● **About this task**:
The line containing "the list holding" marks the end: write out exactly every line from the first line of the data below through that line, and only those.

● **Information given**:
++++++++

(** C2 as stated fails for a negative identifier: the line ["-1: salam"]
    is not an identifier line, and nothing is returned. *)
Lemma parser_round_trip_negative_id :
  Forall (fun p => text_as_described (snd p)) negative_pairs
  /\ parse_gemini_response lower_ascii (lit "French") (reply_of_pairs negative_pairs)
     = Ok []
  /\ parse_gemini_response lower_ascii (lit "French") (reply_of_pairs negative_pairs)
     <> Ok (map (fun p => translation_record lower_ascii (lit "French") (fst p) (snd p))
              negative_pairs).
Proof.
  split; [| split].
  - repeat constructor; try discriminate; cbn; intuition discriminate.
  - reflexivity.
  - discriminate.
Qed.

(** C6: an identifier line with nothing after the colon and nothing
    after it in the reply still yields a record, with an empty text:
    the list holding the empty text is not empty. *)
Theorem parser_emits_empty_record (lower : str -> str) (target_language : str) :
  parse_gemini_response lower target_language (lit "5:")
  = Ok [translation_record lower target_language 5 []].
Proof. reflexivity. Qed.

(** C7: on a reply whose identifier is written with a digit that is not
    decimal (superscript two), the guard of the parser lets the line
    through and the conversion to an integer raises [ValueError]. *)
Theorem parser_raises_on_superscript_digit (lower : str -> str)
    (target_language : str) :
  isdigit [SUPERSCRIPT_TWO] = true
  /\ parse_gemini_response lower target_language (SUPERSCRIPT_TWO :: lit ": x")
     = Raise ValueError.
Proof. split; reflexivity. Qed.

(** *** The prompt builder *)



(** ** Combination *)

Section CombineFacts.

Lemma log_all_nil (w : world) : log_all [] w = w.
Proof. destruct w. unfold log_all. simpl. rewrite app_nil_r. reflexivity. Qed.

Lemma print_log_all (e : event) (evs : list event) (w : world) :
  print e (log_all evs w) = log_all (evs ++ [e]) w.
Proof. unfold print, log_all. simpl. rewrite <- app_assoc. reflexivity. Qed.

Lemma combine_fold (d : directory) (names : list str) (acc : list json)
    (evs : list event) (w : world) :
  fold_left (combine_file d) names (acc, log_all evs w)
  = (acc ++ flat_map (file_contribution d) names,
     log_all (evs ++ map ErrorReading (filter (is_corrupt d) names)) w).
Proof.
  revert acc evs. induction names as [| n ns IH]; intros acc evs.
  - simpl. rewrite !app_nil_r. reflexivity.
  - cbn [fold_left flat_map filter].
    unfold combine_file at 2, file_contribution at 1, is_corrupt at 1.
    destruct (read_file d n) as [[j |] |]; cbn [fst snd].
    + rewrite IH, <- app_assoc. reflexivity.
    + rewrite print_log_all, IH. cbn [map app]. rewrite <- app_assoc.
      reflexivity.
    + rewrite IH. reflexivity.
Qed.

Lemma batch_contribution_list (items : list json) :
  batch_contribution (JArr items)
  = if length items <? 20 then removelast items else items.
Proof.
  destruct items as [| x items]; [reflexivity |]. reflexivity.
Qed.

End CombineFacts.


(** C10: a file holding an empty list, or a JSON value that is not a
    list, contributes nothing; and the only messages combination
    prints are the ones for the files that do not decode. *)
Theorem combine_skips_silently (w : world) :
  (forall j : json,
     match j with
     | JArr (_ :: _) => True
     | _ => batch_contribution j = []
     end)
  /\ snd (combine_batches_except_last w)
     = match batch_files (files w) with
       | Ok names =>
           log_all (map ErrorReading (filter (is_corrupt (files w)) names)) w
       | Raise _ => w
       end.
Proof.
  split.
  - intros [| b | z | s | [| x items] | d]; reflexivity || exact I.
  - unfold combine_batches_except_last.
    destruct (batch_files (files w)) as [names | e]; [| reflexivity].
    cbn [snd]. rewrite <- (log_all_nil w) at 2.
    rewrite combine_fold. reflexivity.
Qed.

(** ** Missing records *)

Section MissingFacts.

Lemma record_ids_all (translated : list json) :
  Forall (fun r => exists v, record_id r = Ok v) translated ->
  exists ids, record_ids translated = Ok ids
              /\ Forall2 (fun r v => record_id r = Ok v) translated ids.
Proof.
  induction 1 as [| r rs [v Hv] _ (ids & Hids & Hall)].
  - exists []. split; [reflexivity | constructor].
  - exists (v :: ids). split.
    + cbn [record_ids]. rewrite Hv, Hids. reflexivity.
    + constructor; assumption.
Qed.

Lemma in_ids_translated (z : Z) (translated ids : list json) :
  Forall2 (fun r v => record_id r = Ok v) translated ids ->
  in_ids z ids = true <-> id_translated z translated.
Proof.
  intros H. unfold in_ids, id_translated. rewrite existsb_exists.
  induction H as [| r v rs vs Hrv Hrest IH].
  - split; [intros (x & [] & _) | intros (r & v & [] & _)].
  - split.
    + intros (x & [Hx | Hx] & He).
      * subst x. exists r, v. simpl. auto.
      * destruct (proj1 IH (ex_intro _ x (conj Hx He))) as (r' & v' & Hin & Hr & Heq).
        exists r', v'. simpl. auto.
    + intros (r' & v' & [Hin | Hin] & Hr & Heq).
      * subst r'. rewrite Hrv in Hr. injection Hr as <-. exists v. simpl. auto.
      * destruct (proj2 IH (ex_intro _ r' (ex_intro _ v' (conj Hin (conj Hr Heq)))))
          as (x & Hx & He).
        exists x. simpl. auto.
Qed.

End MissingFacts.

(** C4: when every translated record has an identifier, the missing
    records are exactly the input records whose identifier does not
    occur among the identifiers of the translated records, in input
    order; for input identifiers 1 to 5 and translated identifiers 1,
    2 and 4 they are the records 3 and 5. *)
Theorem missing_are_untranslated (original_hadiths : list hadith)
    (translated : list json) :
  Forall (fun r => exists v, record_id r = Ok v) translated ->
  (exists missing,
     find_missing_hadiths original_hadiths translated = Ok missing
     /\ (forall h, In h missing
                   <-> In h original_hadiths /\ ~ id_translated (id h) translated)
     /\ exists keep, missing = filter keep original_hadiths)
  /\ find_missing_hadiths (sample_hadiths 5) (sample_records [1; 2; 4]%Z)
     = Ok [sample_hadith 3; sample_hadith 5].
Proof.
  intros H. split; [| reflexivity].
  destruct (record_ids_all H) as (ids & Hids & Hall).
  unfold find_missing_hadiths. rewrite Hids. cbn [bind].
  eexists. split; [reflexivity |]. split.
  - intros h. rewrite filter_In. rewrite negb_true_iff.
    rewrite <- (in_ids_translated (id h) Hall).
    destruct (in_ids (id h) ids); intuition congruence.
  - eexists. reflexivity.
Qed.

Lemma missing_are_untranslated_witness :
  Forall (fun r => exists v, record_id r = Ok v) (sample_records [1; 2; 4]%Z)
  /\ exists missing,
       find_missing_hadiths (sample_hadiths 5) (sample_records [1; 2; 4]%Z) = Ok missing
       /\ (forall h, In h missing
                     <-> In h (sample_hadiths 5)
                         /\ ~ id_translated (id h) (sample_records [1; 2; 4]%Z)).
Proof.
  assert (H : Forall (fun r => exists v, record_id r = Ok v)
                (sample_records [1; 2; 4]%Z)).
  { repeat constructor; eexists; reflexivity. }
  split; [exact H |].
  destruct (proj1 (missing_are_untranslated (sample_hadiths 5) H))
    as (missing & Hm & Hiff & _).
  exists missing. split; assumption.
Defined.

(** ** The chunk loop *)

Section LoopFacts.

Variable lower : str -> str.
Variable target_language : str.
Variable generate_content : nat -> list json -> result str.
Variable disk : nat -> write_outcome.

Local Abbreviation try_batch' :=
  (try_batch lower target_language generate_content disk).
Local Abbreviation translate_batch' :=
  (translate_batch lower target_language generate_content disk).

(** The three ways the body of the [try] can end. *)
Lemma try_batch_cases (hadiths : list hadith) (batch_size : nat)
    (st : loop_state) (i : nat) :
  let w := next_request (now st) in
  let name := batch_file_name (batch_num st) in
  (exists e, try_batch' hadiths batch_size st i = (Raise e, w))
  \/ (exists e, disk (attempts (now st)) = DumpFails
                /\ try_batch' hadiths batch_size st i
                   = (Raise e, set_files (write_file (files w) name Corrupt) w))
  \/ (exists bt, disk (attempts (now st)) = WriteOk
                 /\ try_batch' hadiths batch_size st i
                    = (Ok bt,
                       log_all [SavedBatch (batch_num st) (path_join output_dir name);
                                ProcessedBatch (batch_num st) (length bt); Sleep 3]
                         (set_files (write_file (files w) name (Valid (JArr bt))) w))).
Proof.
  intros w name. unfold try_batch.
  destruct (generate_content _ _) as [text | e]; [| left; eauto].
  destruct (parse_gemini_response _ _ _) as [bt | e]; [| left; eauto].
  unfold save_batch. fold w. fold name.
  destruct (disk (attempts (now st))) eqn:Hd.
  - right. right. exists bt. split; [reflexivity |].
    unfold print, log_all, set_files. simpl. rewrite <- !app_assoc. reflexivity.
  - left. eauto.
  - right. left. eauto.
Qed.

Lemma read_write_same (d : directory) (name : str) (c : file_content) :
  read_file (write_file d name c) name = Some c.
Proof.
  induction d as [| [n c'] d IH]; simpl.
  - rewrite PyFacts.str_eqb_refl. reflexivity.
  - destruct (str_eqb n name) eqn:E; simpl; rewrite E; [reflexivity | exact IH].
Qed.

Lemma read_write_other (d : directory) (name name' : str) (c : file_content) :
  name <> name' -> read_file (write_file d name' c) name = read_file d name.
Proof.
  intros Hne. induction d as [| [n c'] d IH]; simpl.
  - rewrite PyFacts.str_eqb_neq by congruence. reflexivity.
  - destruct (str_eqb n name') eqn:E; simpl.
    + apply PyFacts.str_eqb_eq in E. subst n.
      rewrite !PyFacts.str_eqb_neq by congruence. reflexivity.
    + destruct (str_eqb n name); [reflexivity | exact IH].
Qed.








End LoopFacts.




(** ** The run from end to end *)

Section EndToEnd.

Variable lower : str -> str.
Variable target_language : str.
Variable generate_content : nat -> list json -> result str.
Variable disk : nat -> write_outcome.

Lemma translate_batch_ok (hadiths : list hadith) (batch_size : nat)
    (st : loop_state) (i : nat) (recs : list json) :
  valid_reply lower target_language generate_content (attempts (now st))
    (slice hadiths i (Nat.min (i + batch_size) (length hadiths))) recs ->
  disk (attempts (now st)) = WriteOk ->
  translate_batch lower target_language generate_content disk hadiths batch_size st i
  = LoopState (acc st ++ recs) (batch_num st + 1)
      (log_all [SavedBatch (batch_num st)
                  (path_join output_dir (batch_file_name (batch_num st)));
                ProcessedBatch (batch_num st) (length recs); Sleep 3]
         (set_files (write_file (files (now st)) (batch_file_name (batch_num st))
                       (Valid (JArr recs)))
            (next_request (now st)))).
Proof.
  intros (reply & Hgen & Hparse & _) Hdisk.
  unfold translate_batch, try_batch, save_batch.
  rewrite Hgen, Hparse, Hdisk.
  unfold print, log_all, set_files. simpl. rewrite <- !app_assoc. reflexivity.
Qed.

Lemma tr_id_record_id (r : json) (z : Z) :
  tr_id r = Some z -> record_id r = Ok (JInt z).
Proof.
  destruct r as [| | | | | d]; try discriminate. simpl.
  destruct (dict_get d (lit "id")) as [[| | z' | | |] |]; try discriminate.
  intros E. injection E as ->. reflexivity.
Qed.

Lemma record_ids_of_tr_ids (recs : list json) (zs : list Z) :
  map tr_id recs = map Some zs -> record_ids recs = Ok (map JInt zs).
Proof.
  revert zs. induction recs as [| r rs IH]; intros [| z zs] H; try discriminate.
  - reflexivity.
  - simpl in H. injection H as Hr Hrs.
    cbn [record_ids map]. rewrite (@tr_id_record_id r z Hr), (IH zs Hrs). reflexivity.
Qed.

++++++++

● **Answer to the problem**:
(** C2 as stated fails for a negative identifier: the line ["-1: salam"]
    is not an identifier line, and nothing is returned. *)
Lemma parser_round_trip_negative_id :
  Forall (fun p => text_as_described (snd p)) negative_pairs
  /\ parse_gemini_response lower_ascii (lit "French") (reply_of_pairs negative_pairs)
     = Ok []
  /\ parse_gemini_response lower_ascii (lit "French") (reply_of_pairs negative_pairs)
     <> Ok (map (fun p => translation_record lower_ascii (lit "French") (fst p) (snd p))
              negative_pairs).
Proof.
  split; [| split].
  - repeat constructor; try discriminate; cbn; intuition discriminate.
  - reflexivity.
  - discriminate.
Qed.

(** C6: an identifier line with nothing after the colon and nothing
    after it in the reply still yields a record, with an empty text:
    the list holding the empty text is not empty. *)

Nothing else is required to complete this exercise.